### TASK BRIEF
When you reach the line containing "ref_ty ← pop_ref off None;" in the entries below, begin reproducing lines exactly, and stop once the line containing "Definition visit_ref_is_null : V" is done.
▼
(* ===== verification/VisitOperators.v ===== *)
(** [VisitOperator] for [OperatorValidatorTemp], in
    [crates/wasmparser/src/validator/operators.rs]: the methods that are more
    than a check of operand types.  The others are branches of [ValidateOperator]. *)

From Stdlib Require Import ZArith Lia String.
From stdpp Require Import prelude.
From S2P Require Import Prelude StateLogic BinaryReader Types Operands Operators CompositeTypes Items.
From S2P Require Import ValidatorState OperatorValidator.

Local Open Scope Z_scope.

Section visit.
Context {R : WasmModuleResources} (off : Z).

(** ** Blocks *)

Definition visit_block_kind (kind : FrameKind) (ty : BlockType) : V () :=
  ty ← check_block_type off ty;
  tys ← params off ty;
  pop_types off tys;;
  push_ctrl off kind ty.

Definition visit_block (ty : BlockType) : V () := visit_block_kind FK_Block ty.
Definition visit_loop (ty : BlockType) : V () := visit_block_kind FK_Loop ty.
Definition visit_try (ty : BlockType) : V () := visit_block_kind FK_LegacyTry ty.

Definition visit_if (ty : BlockType) : V () :=
  ty ← check_block_type off ty;
  pop_type off I32;;
  tys ← params off ty;
  pop_types off tys;;
  push_ctrl off FK_If ty.

Definition visit_else : V () :=
  frame ← pop_ctrl off;
  when (negb (bool_decide (frame_kind frame = FK_If)))
    (bail off (lit "else found outside of an `if` block"));;
  push_ctrl off FK_Else (frame_block_type frame).

Definition visit_end : V () :=
  frame ← pop_ctrl off;
  frame ←
    (if bool_decide (frame_kind frame = FK_If) then
       push_ctrl off FK_Else (frame_block_type frame);;
       pop_ctrl off
     else mret frame);
  tys ← results off (frame_block_type frame);
  push_types tys;;
  v ← gets id;
  match control v, end_which_emptied_control v with
  | [], None => if off =? 0 then panic else modify (set_end_which (Some off))
  | _, _ => mret tt
  end.

(** ** Exceptions *)

Definition check_catch (catch : Catch) : V () :=
  match catch with
  | Catch_One tag label =>
      tag ← exception_tag_at off tag;
      '(ty, kind) ← jump off label;
      let params := func_params tag in
      types ← label_types off ty kind;
      when (negb (length params =? length types)%nat)
        (bail off (lit "type mismatch: catch label must have same number of types as tag"));;
      for_ (fun '(expected, actual) => match_operand off actual expected) (combine types params)
  | Catch_OneRef tag label =>
      tag ← exception_tag_at off tag;
      '(ty, kind) ← jump off label;
      let tag_params := func_params tag in
      label_types ← label_types off ty kind;
      when (negb (length tag_params + 1 =? length label_types)%nat)
        (bail off (lit "type mismatch: catch_ref label must have one more type than tag types"));;
      for_ (fun '(expected_label_type, actual_tag_param) =>
              match_operand off actual_tag_param expected_label_type)
        (combine label_types (tag_params ++ [Ref EXN]))
  | Catch_All label =>
      '(ty, kind) ← jump off label;
      tys ← label_types off ty kind;
      when (negb (length tys =? 0)%nat)
        (bail off (lit "type mismatch: catch_all label must have no result types"))
  | Catch_AllRef label =>
      '(ty, kind) ← jump off label;
      types ← label_types off ty kind;
      match types with
      | [ty] =>
          matches ← unwrap (is_subtype (Ref EXN) ty);
          when (negb matches)
            (bail off (lit "type mismatch: catch_all_ref label must a subtype of (ref exn)"))
      | _ => bail off (lit "type mismatch: catch_all_ref label must have exactly one result type")
      end
  end.

Definition visit_try_table (ty : TryTable) : V () :=
  bt ← check_block_type off (try_ty ty);
  tys ← params off bt;
  pop_types off tys;;
  for_ check_catch (catches ty);;
  push_ctrl off FK_TryTable bt.

Definition visit_throw (index : Z) : V () :=
  ty ← exception_tag_at off index;
  pop_types off (func_params ty);;
  unreachable off.

Definition visit_throw_ref : V () := pop_type off (Ref EXNREF);; unreachable off.

Definition visit_catch (index : Z) : V () :=
  frame ← pop_ctrl off;
  when (negb (bool_decide (frame_kind frame = FK_LegacyTry))
        && negb (bool_decide (frame_kind frame = FK_LegacyCatch)))
    (bail off (lit "catch found outside of an `try` block"));;
  push_frame FK_LegacyCatch (frame_block_type frame);;
  ty ← exception_tag_at off index;
  push_types (func_params ty).

Definition visit_rethrow (relative_depth : Z) : V () :=
  '(_, kind) ← jump off relative_depth;
  when (negb (bool_decide (kind = FK_LegacyCatch)) && negb (bool_decide (kind = FK_LegacyCatchAll)))
    (bail off (lit "invalid rethrow label: target was not a `catch` block"));;
  unreachable off.

Definition visit_delegate (relative_depth : Z) : V () :=
  frame ← pop_ctrl off;
  when (negb (bool_decide (frame_kind frame = FK_LegacyTry)))
    (bail off (lit "delegate found outside of an `try` block"));;
  jump off relative_depth;;
  tys ← results off (frame_block_type frame);
  push_types tys.

Definition visit_catch_all : V () :=
  frame ← pop_ctrl off;
  if bool_decide (frame_kind frame = FK_LegacyCatchAll) then
    bail off (lit "only one catch_all allowed per `try` block")
  else
    when (negb (bool_decide (frame_kind frame = FK_LegacyTry))
          && negb (bool_decide (frame_kind frame = FK_LegacyCatch)))
      (bail off (lit "catch_all found outside of a `try` block"));;
    push_frame FK_LegacyCatchAll (frame_block_type frame).

(** ** Branches *)

Definition visit_br (relative_depth : Z) : V () :=
  '(ty, kind) ← jump off relative_depth;
  tys ← label_types off ty kind;
  pop_types off tys;;
  unreachable off.

Definition visit_br_if (relative_depth : Z) : V () :=
  pop_type off I32;;
  '(ty, kind) ← jump off relative_depth;
  label_types ← label_types off ty kind;
  pop_push_label_types off label_types.

Definition check_target (default_types : list ValType) (relative_depth : Z) : V () :=
  block ← jump off relative_depth;
  label_tys ← label_types off (fst block) (snd block);
  when (negb (length label_tys =? length default_types)%nat)
    (bail off (lit "type mismatch: br_table target labels have different number of types"));;
  match_stack_operands off label_tys.

(** The loop over the targets. *)
Fixpoint check_targets (fuel : nat) (default_types : list ValType) (it : BrTableTargets) : V () :=
  match fuel with
  | O => panic
  | S fuel' =>
      match targets_next it with
      | (None, _) => mret tt
      | (Some element, it') =>
          relative_depth ← liftr element;
          check_target default_types relative_depth;;
          check_targets fuel' default_types it'
      end
  end.

Definition visit_br_table (table : BrTable) : V () :=
  pop_type off I32;;
  default ← jump off (default table);
  default_types ← label_types off (fst default) (snd default);
  check_targets (S (Z.to_nat (cnt table))) default_types (targets table);;
  pop_types off default_types;;
  unreachable off.

(** ** Parametric operators, locals and globals *)

Definition visit_select : V () :=
  pop_type off I32;;
  ty1 ← pop_operand off None;
  ty2 ← pop_operand off None;
  ty ←
    match ty1, ty2 with
    | UnknownRef _, _ | _, UnknownRef _ | Known (Ref _), _ | _, Known (Ref _) =>
        bail off (lit "type mismatch: select only takes integral types")
    | Bottom, t | t, Bottom => mret t
    | Known t1, Known t2 =>
        when (negb (bool_decide (t1 = t2)))
          (bail off (lit "type mismatch: select operands have different types"));;
        mret (Known t1)
    end;
  push_operand ty.

Definition visit_typed_select (ty : ValType) : V () :=
  v ← gets id;
  ty ← liftr (check_value_type ty (ov_features v) off);
  pop_type off I32;;
  pop_type off ty;;
  pop_type off ty;;
  push_type ty.

Definition visit_local_get (local_index : Z) : V () :=
  ty ← local off local_index;
  v ← gets id;
  uninit ← unwrap (is_uninit local_index (local_inits v));
  when uninit (bail off (mkMsg "uninitialized local: {}" [local_index]));;
  push_type ty.

(** [self.local_inits.set_init(local_index)]. *)
Definition set_local_init (local_index : Z) : V () :=
  v ← gets id;
  li ← unwrap (set_init local_index (local_inits v));
  modify (set_local_inits li).

Definition visit_local_set (local_index : Z) : V () :=
  ty ← local off local_index;
  pop_type off ty;;
  set_local_init local_index.

Definition visit_local_tee (local_index : Z) : V () :=
  expected_ty ← local off local_index;
  pop_type off expected_ty;;
  set_local_init local_index;;
  push_type expected_ty.

Definition visit_global_get (global_index : Z) : V () :=
  ty ← global_type_at off global_index;
  push_type (content_type ty).

Definition visit_global_set (global_index : Z) : V () :=
  ty ← global_type_at off global_index;
  when (negb (global_mutable ty))
    (bail off (lit "global is immutable: cannot modify it with `global.set`"));;
  pop_type off (content_type ty).

(** [i32], [i64] or a subtype of [supertype]. *)
Definition check_atomic_type (ty supertype : ValType) (m : Msg) : V () :=
  valid ←
    (if bool_decide (ty = I32) || bool_decide (ty = I64) then mret true else unwrap (is_subtype ty supertype));
  when (negb valid) (bail off m).

Definition visit_global_atomic_get (global_index : Z) : V () :=
  visit_global_get global_index;;
  ty ← global_type_at off global_index;
  check_atomic_type (content_type ty) (Ref ANYREF)
    (lit "invalid type: `global.atomic.get` only allows `i32`, `i64` and subtypes of `anyref`").

Definition visit_global_atomic_set (global_index : Z) : V () :=
  visit_global_set global_index;;
  ty ← global_type_at off global_index;
  check_atomic_type (content_type ty) (Ref ANYREF)
    (lit "invalid type: `global.atomic.set` only allows `i32`, `i64` and subtypes of `anyref`").

Definition visit_global_atomic_rmw_xchg (global_index : Z) : V () :=
  ty ← global_type_at off global_index;
  check_atomic_type (content_type ty) (Ref ANYREF)
    (lit "invalid type: `global.atomic.rmw.xchg` only allows `i32`, `i64` and subtypes of `anyref`");;
  check_unary_op off (content_type ty).

Definition visit_global_atomic_rmw_cmpxchg (global_index : Z) : V () :=
  ty ← global_type_at off global_index;
  check_atomic_type (content_type ty) (Ref EQREF)
    (lit "invalid type: `global.atomic.rmw.cmpxchg` only allows `i32`, `i64` and subtypes of `eqref`");;
  check_binary_op off (content_type ty).

(** ** References *)

Definition visit_ref_null (heap_type : HeapType) : V () :=
  v ← gets id;
  match rt_new true heap_type with
  | Some ty => liftr (at_offset off (check_ref_type_features (ov_features v) ty))
  | None => mret tt
  end;;
  heap_type ← liftr (check_heap_type heap_type off);
  ty ← unwrap (rt_new true heap_type);
  push_type (Ref ty).

Definition visit_ref_as_non_null : V () :=
  ty ← pop_ref off None;
  push_operand (maybe_val (maybe_as_non_null ty)).

Definition visit_br_on_null (relative_depth : Z) : V () :=
  ref_ty ← pop_ref off None;
  '(ft, kind) ← jump off relative_depth;
  label_types ← label_types off ft kind;
  pop_push_label_types off label_types;;
  push_operand (maybe_val (maybe_as_non_null ref_ty)).

Definition visit_br_on_non_null (relative_depth : Z) : V () :=
  '(ft, kind) ← jump off relative_depth;
  label_types ← label_types off ft kind;
  expected ←
    match last label_types with
    | None => bail off (lit "type mismatch: br_on_non_null target has no label types")
    | Some (Ref ty) => mret ty
    | Some _ => bail off (lit "type mismatch: br_on_non_null target does not end with heap type")
    end;
  pop_ref off (Some (nullable expected));;
  pop_push_label_types off (removelast label_types).

Definition visit_ref_is_null : V () := pop_ref off None;; push_type I32.

Definition visit_ref_func (function_index : Z) : V () :=
  type_id ← ok_or off (mkMsg "unknown function {}: function index out of bounds" [function_index])
              (type_id_of_function function_index);
  when (negb (is_function_referenced function_index))
    (bail off (lit "undeclared function reference"));;
  ty ← ok_or off type_too_large (rt_new false (Concrete (Id_ type_id)));
  push_type (Ref ty).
▲
### EXERCISE RESPONSE
  ref_ty ← pop_ref off None;
  '(ft, kind) ← jump off relative_depth;
  label_types ← label_types off ft kind;
  pop_push_label_types off label_types;;
  push_operand (maybe_val (maybe_as_non_null ref_ty)).

Definition visit_br_on_non_null (relative_depth : Z) : V () :=
  '(ft, kind) ← jump off relative_depth;
  label_types ← label_types off ft kind;
  expected ←
    match last label_types with
    | None => bail off (lit "type mismatch: br_on_non_null target has no label types")
    | Some (Ref ty) => mret ty
    | Some _ => bail off (lit "type mismatch: br_on_non_null target does not end with heap type")
    end;
  pop_ref off (Some (nullable expected));;
  pop_push_label_types off (removelast label_types).

Definition visit_ref_is_null : V () := pop_ref off None;; push_type I32.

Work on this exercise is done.